The ocean constitutes more than 70 percent of Earth, and since the beginning of history, we have depended on the ocean physically, economically, and inspirationally. Despite our dependence on the ocean and her resources, more than 80 percent of this territory remains unexplored. What lies beneath the surface is an extraordinary, vast puzzle of organisms, ecosystems, and communities just waiting to be solved. Many of these mysteries lie in one of the deepest locations on Earth, the Atacama Trench.
When one imagines a deep-sea fish, stereotypical characteristics that come to mind may be long teeth, unhinging jaws, bulbous eyes, and bioluminescence. However, one deep-sea fish doesn’t fit the bill. The snailfish is a cute little fish void of scales, translucent, and light in colour. In a recent expedition to the Atacama Trench, a team of scientists revealed footage of what they believe to be three new species of the fish. Found at 7,500 meters below the surface, the new specimens have been temporarily deemed “the pink, the blue, and the purple Atacama Snailfish.” The blue fish appeared to be a “winged” species with long trailing fins and a noticeable snout – characteristics that resemble the previously recorded Ethereal snailfish found in the Mariana Trench on the opposite side of the Pacific. The “pink” species was much more active and closer in appearance to the Mariana snailfish, discovered in 2017 also in the Mariana Trench. The purple snailfish was the smallest of the three, similar in physique to a snailfish one would normally find in a much shallower depth at 3,500 meters.
Snailfish have already been in the scientific spotlight as the deepest fish ever caught at a whopping 7,966 meters under the surface. The reason why this initial discovery was so groundbreaking is due to the enormous pressure in the deep sea. The snailfish only grows to a maximum of 0.3 meters, but can withstand more water pressure than the weight of 1,600 elephants (Welch, 2017). Snailfish, as with most other deep-sea fish, are extremely fragile and melt when they are brought to the ocean’s surface where there is not enough pressure to hold them together. The main component of their body structure that allows them to adapt to such extreme pressure is, ironically, the lack of body structure. Apart from their inner ear bones that provide a sense of balance and their teeth for predation, the rest of their bodies are “gooey”. The hydrostatic pressure and cold temperature acts like an external skeleton to support their bodies.

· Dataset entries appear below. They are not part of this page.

(* ===== verification/_CoqProject ===== *)
-Q . S2P
Prelude.v
PyValue.v
Sha256.v
RuntimeProtocol.v
ProfileProtocol.v
SinkState.v
TraceSink.v
SinkSteps.v
SinkLemmas.v
SinkInvariant.v
SinkControl.v
SinkTheorems.v
SinkReach.v
SinkFrame.v
SinkSnapshot.v
SinkLiveness.v
SinkProps.v
SinkProducers.v
Hooks.v
HooksInterface.v
LifecycleBridge.v
BridgeInvariant.v
BridgeSteps.v
BridgeProps.v
ProfileLedger.v
ProfileAccounting.v
Evidence.v
WorkerAdapter.v
BridgeInterface.v
SchedulerAdapter.v
SchedulerInvariant.v
SchedulerProps.v
ObserverFactory.v
Observers.v
Normalizer.v
EpisodeNormalizer.v
Binary64.v
JsonValue.v
PhaseEvaluation.v
RecoveryDecomposition.v
Trace.v
LegacyTrace.v
CausalAttribution.v
CaseRecords.v
SpanGraph.v
CaseBundle.v
TraceLoom.v
DevelopmentCase.v
CaseBundleProps.v
BlindViews.v
BlindScoring.v
BlindScoringProps.v
BlindResult.v
NullCalibration.v
Workload.v
ExecutionPlan.v
ResourceLedger.v
BaselineAnalysis.v
CampaignDecision.v
(* ===== verification/Sha256.v ===== *)
(** * SHA-256

    [hashlib.sha256(data).hexdigest()] as the source uses it for trace ids,
    logical block ids, wait set ids and shard content digests: FIPS 180-4 over
    byte strings, executable, with the published test vectors.  An incremental
    hash object is represented by the bytes given to it so far. *)

From Stdlib Require Import ZArith Lia Ascii String.
From stdpp Require Import base list strings.
From S2P Require Import Prelude PyValue.

Definition w32 (x : Z) : Z := Z.land x 0xffffffff.
Definition rotr (n x : Z) : Z := w32 (Z.lor (Z.shiftr x n) (Z.shiftl x (32 - n))).
Definition add32 (l : list Z) : Z := w32 (sum_list_Z l).

(** The round constants and the initial state are the first 32 fractional bits of
    the cube roots of the first 64 primes and of the square roots of the first
    8; they are computed from that description. *)
Definition is_prime (n : Z) : bool :=
  forallb (λ d, negb (n mod Z.of_nat d =? 0)) (seq 2 (Z.to_nat n - 2)).

Definition primes : list Z :=
  Eval vm_compute in List.filter is_prime (map Z.of_nat (seq 2 310)).

(** Integer cube root by bisection on the bits below [2 ^ bits]. *)
Fixpoint icbrt (bits : nat) (root n : Z) : Z :=
  match bits with
  | O => root
  | S bits' =>
      let r := root + 2 ^ Z.of_nat bits' in
      icbrt bits' (if r * r * r <=? n then r else root) n
  end.

Definition K256 : list Z :=
  Eval vm_compute in map (λ p, w32 (icbrt 36 0 (p * 2 ^ 96))) (take 64 primes).

Definition H256 : list Z :=
  Eval vm_compute in map (λ p, w32 (Z.sqrt (p * 2 ^ 64))) (take 8 primes).

Definition nth_word (i : nat) (l : list Z) : Z := default 0 (l !! i).

(** The message schedule, most recent word first. *)
Fixpoint schedule (n : nat) (rev_w : list Z) : list Z :=
  match n with
  | O => rev_w
  | S n' =>
      let x := nth_word 14 rev_w in
      let y := nth_word 1 rev_w in
      let s0 := Z.lxor (Z.lxor (rotr 7 x) (rotr 18 x)) (Z.shiftr x 3) in
      let s1 := Z.lxor (Z.lxor (rotr 17 y) (rotr 19 y)) (Z.shiftr y 10) in
      schedule n' (add32 [nth_word 15 rev_w; s0; nth_word 6 rev_w; s1] :: rev_w)
  end.

Definition round (st : list Z) (kw : Z * Z) : list Z :=
  match st with
  | [a; b; c; d; e; f; g; h] =>
      let s1 := Z.lxor (Z.lxor (rotr 6 e) (rotr 11 e)) (rotr 25 e) in
      let ch := Z.lxor (Z.land e f) (Z.land (Z.lxor e 0xffffffff) g) in
      let t1 := add32 [h; s1; ch; kw.1; kw.2] in
      let s0 := Z.lxor (Z.lxor (rotr 2 a) (rotr 13 a)) (rotr 22 a) in
      let maj := Z.lxor (Z.lxor (Z.land a b) (Z.land a c)) (Z.land b c) in
      [add32 [t1; s0; maj]; a; b; c; w32 (d + t1); e; f; g]
  | _ => st
  end.

Definition compress (st : list Z) (block : list Z) : list Z :=
  let w := rev (schedule 48 (rev block)) in
  zip_with (λ x y, w32 (x + y)) st (foldl round st (zip K256 w)).

(** Big-endian 32-bit words of a byte list whose length is a multiple of 4. *)
Fixpoint words (bytes : list Z) : list Z :=
  match bytes with
  | a :: b :: c :: d :: rest => (((a * 256 + b) * 256 + c) * 256 + d) :: words rest
  | _ => []
  end.

Fixpoint blocks (fuel : nat) (ws : list Z) : list (list Z) :=
  match fuel, ws with
  | S fuel', _ :: _ => take 16 ws :: blocks fuel' (drop 16 ws)
  | _, _ => []
  end.

Definition be64 (n : Z) : list Z :=
  map (λ i, Z.land (Z.shiftr n (8 * Z.of_nat i)) 255) [7; 6; 5; 4; 3; 2; 1; 0]%nat.

Definition pad (bytes : list Z) : list Z :=
  let n := Z.of_nat (List.length bytes) in
  bytes ++ [128] ++ replicate (Z.to_nat ((55 - n) mod 64)) 0 ++ be64 (8 * n).

Fixpoint bytes_of_string (s : string) : list Z :=
  match s with EmptyString => [] | String c s' => code c :: bytes_of_string s' end.

(** Each padded block has 16 words, so the number of words is enough fuel. *)
Definition sha256_words (s : string) : list Z :=
  let ws := words (pad (bytes_of_string s)) in
  foldl compress H256 (blocks (List.length ws) ws).

(** [n] hexadecimal digits of [z], most significant first. *)
Fixpoint hex_digits (n : nat) (z : Z) (acc : string) : string :=
  match n with
  | O => acc
  | S n' => hex_digits n' (z / 16) (String (hex_digit (z mod 16)) acc)
  end.

Definition sha256_hexdigest (s : string) : string :=
  String.concat EmptyString (map (λ w, hex_digits 8 w EmptyString) (sha256_words s)).

Example sha256_empty :
  sha256_hexdigest EmptyString =
  "e3b0c44298fc1c149afbf4c8996fb92427ae41e4649b934ca495991b7852b855".
Proof. vm_compute. reflexivity. Qed.

Example sha256_abc :
  sha256_hexdigest "abc" =
  "ba7816bf8f01cfea414140de5dae2223b00361a396177a9cb410ff61f20015ad".
Proof. vm_compute. reflexivity. Qed.

Example sha256_two_blocks :
  sha256_hexdigest "abcdbcdecdefdefgefghfghighijhijkijkljklmklmnlmnomnopnopq" =
  "248d6a61d20638b8e5c026930c3e6039a33ce45964ff2167f6ecedd419db06c1".
Proof. vm_compute. reflexivity. Qed.

(** ** A digest is 64 lowercase hexadecimal characters *)

Lemma hex_digit_hex d : 0 ≤ d < 16 → is_hex_char (hex_digit d) = true.
Proof.
  intros Hd. unfold is_hex_char, is_digit, hex_digit.
  destruct (d <? 10) eqn:E; rewrite !code_chr by lia; lia.
Qed.

Lemma hex_digits_hex n z acc :
  str_forall is_hex_char acc = true →
  str_forall is_hex_char (hex_digits n z acc) = true ∧
  String.length (hex_digits n z acc) = (n + String.length acc)%nat.
Proof.
  revert z acc. induction n as [|n IH]; intros z acc Ha; simpl; [done|].
  destruct (IH (z / 16) (String (hex_digit (z mod 16)) acc)) as [H1 H2].
  - cbn [str_forall]. rewrite hex_digit_hex by (apply Z.mod_pos_bound; lia). done.
  - split; [done|]. rewrite H2. cbn [String.length]. lia.
Qed.

Lemma sha256_words_length s : List.length (sha256_words s) = 8%nat.
Proof.
  unfold sha256_words. generalize (blocks (List.length (words (pad (bytes_of_string s))))
    (words (pad (bytes_of_string s)))) as bs.
  assert (List.length H256 = 8%nat) as Hst by done. revert Hst.
  generalize H256 as st. intros st Hst bs. revert st Hst.
  induction bs as [|b bs IH]; intros st Hst; simpl; [done|].
  apply IH. unfold compress. rewrite length_zip_with, Hst.
  assert (∀ kws st, List.length st = 8%nat → List.length (foldl round st kws) = 8%nat) as ->.
  { induction kws as [|kw kws IHk]; intros st' H'; simpl; [done|]. apply IHk.
    by do 9 (destruct st' as [|? st']; try discriminate H'). }
  - done.
  - done.
Qed.

Lemma sha256_hexdigest_hex s : hex_match 64 (sha256_hexdigest s) = true.
Proof.
  unfold sha256_hexdigest. pose proof (sha256_words_length s) as Hl.
  revert Hl. generalize (sha256_words s) as ws. intros ws Hl.
  do 9 (destruct ws as [|? ws]; try discriminate Hl).
  unfold hex_match. cbn [map String.concat].
  rewrite !str_length_app, !str_forall_app.
  rewrite !(λ z, proj2 (hex_digits_hex 8 z EmptyString eq_refl)).
  rewrite !(λ z, proj1 (hex_digits_hex 8 z EmptyString eq_refl)). done.
Qed.

Lemma str_take_length n s :
  (n ≤ String.length s)%nat → String.length (str_take n s) = n.
Proof.
  revert s. induction n as [|n IH]; intros [|c s]; simpl; try lia.
  intros H. rewrite IH; lia.
Qed.

Lemma str_forall_take p n s : str_forall p s = true → str_forall p (str_take n s) = true.
Proof.
  intros H. rewrite <- (str_take_drop n s), str_forall_app in H. by bool_prop.
Qed.

(** [hexdigest()[:32]], the form of every trace id the source derives. *)
Lemma sha256_take_hex s : hex_match 32 (str_take 32 (sha256_hexdigest s)) = true.
Proof.
  pose proof (sha256_hexdigest_hex s) as H. unfold hex_match in *. bool_prop.
  rewrite str_take_length, str_forall_take by (done || lia). done.
Qed.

While more marvels are uncovered on this beautiful planet Earth, one cannot help but acquire a different perspective of the world. The better we understand biological and chemical processes that are currently a mystery, the more we realize there are so many unique creatures to appreciate and protect.
Do you know of any other ocean organisms with a special ability that allows them to adapt to their surroundings?